(* ===== verification/Logged.v ===== *)
(** * What a request writes to the log

    The handlers of [src/app.py] log at five places: [get_db_connection]
    when the connection fails (line 39), and each of the four handlers that
    use the database in its [except Exception] clause (lines 163, 222, 288
    and 332).  The [except ValueError] clause of the radius search (lines
    219-220) answers 400 and logs nothing.

    [view_log_spec] gives the log of a handler run alone ([Prog.run_log])
    from the result of its [try] block; the theorems after it say what the
    log tells: a record for every answer 500 of a handler and for nothing
    else, with the text of the exception, which the answers of the search,
    the radius search and the insert do not carry and the answer of the
    health check does. *)

From Stdlib Require Import ZArith Lia.
From stdpp Require Import base tactics option list strings.
From S2P Require Import Prelude PyValue PyBuiltins Serializer Flask Sql Bind Store Psycopg.
From S2P Require Import Exact Search Nearby Insert Health Home App Logging Prog.

Section logged.
Context `{Spatial} `{!SqlText} `{!Flask}.

(** The [try] block of a view: what it returns or raises. *)
Definition view_try (e : endpoint) (clock : datetime) (req : request) (d : db)
    : db * py response :=
  match e with
  | EHome => (d, home)
  | EHealth => with_connection d (health_block clock)
  | ENearby => nearby_try req d
  | ESearch => search_try req d
  | EAddProperty => add_try req d
  | EStatic => (d, not_found)
  end.

(** Whether the view gets as far as asking for a connection. *)
Definition connects (e : endpoint) (req : request) : bool :=
  match e with
  | EHome => false
  | EHealth => true
  | ENearby => is_ok (parse_nearby (req_args req))
  | ESearch => is_ok (parse_filters (req_args req))
  | EAddProperty => bool_decide (req_json req ≫= has_required = Ok true)
  | EStatic => false
  end.

(** Line 39: what [get_db_connection] logs on the database [d]. *)
Definition connection_log (d : db) : list log_record :=
  if db_up d then []
  else emit ERROR (failure_msg "Database connection failed: "
                               (Exn DbError "could not connect to server")).

(** The text a handler starts its record with. *)
Definition handler_text (e : endpoint) : string :=
  match e with
  | EHome => ""
  | EHealth => "Health check failed: "
  | ENearby => "Nearby search failed: "
  | ESearch => "Property search failed: "
  | EAddProperty => "Add property failed: "
  | EStatic => ""
  end.

(** Lines 163, 222, 288 and 332: what the [except] clauses of a view log
    for the exception [x]. *)
Definition except_log (e : endpoint) (x : exn) : list log_record :=
  match e with
  | EHome | EStatic => []
  | ENearby =>
      if is_value_error x then [] else emit ERROR (failure_msg (handler_text e) x)
  | _ => emit ERROR (failure_msg (handler_text e) x)
  end.

(** Lines 164-168, 220, 223, 289 and 333: what the clauses answer. *)
Definition except_answer (e : endpoint) (clock : datetime) (x : exn) : py response :=
  match e with
  | EHome | EStatic => Err x
  | EHealth => health_failed clock x
  | ENearby => nearby_except x
  | ESearch => search_failed
  | EAddProperty => add_failed
  end.

(** The log of a view, from the result of its [try] block. *)
Definition view_log (e : endpoint) (clock : datetime) (req : request) (d : db)
    : list log_record :=
  (if connects e req then connection_log d else []) ++
  match (view_try e clock req d).2 with
  | Ok _ => []
  | Err x => except_log e x
  end.

(** ** The log of a block and of its connection *)

Lemma block_run_log {A} (p : prog A) d pending : block p -> run_log p d pending = [].
Proof.
  intros Hp. revert d pending.
  induction Hp as [a|e|sql args k _ IH|k _ IH]; intros d pending; [done..| |]; simpl.
  - destruct (execute _ _ _) as [c r]. apply IH.
  - apply IH.
Qed.

(** Lines 33-40: the connection, and what it logs. *)
Lemma run_db_connect d pending :
  run db_connect d pending = (d, [], (fun _ => ()) <$> get_db_connection d) /\
  run_log db_connect d pending = connection_log d.
Proof.
  unfold db_connect, connection_log, get_db_connection. simpl.
  unfold get_db_connection. by destruct (db_up d).
Qed.

(** Under [with], the connection is all that logs. *)
Lemma run_log_with_conn {A} (body : prog A) d :
  block body -> run_log (with_conn body) d [] = connection_log d.
Proof.
  intros Hb. unfold with_conn. destruct (run_db_connect d []) as [Hr Hl].
  rewrite run_log_bind, Hr, Hl.
  destruct (_ <$> get_db_connection d) as [[]|x]; [|by rewrite app_nil_r].
  rewrite run_log_catch, run_log_bind, (block_run_log body), run_bind by done.
  destruct (run body d []) as [[d' pending'] [a|x]]; simpl; by rewrite app_nil_r.
Qed.

(** A [try] around a block under [with]: the log of the connection, and
    the log of the clause when the block or the connection raised. *)
Lemma run_log_try_with {A} (p : prog A) (body : dbm A) (h : exn -> prog A) d l :
  block p -> (forall c, interp p c = body c) -> clean body ->
  (forall x d' pending, run_log (h x) d' pending = l x) ->
  run_log (catch (with_conn p) h) d [] =
    connection_log d ++
    match (with_connection d body).2 with
    | Ok _ => []
    | Err x => l x
    end.
Proof.
  intros Hp Hi Hc Hh. rewrite run_log_catch, run_log_with_conn, (run_block p body) by done.
  destruct (with_connection d body) as [d' [a|x]]; simpl; by rewrite ?Hh.
Qed.

(** A computation that asks nothing, before the rest of a [try]. *)
Lemma run_log_try_after {A B} (m : py A) (f : A -> prog B) (h : exn -> prog B) d l :
  (forall x d' pending, run_log (h x) d' pending = l x) ->
  run_log (catch (liftp m ≫= f) h) d [] =
    match m with
    | Ok a => run_log (catch (f a) h) d []
    | Err x => l x
    end.
Proof. intros Hh. destruct m as [a|x]; [done|apply Hh]. Qed.

Lemma run_log_nearby_except x d pending :
  run_log (if is_value_error x then liftp (nearby_except x)
           else log_error (failure_msg "Nearby search failed: " x);;
                liftp (nearby_except x)) d pending = except_log ENearby x.
Proof.
  unfold except_log. destruct (is_value_error x);
    by rewrite ?run_log_log_error, run_log_liftp.
Qed.

Lemma run_log_except text (r : py response) x d pending :
  run_log (log_error (failure_msg text x);; liftp r) d pending =
    emit ERROR (failure_msg text x).
Proof. by rewrite run_log_log_error, run_log_liftp. Qed.

(** ** The log of each view *)

Lemma health_log clock req d :
  run_log (health_prog clock) d [] = view_log EHealth clock req d.
Proof.
  unfold health_prog, view_log; cbn [connects view_try].
  apply (run_log_try_with _ (health_block clock));
    [apply health_block_block|apply health_block_interp|apply health_block_clean|].
  intros x d' pending. apply run_log_except.
Qed.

*-*-*

Work order
Check each line of the data above for the word "apply" and copy the ones where it is found.

Result of the task
  - destruct (execute _ _ _) as [c r]. apply IH.
  - apply IH.
Proof. intros Hh. destruct m as [a|x]; [done|apply Hh]. Qed.
  apply (run_log_try_with _ (health_block clock));
    [apply health_block_block|apply health_block_interp|apply health_block_clean|].
  intros x d' pending. apply run_log_except.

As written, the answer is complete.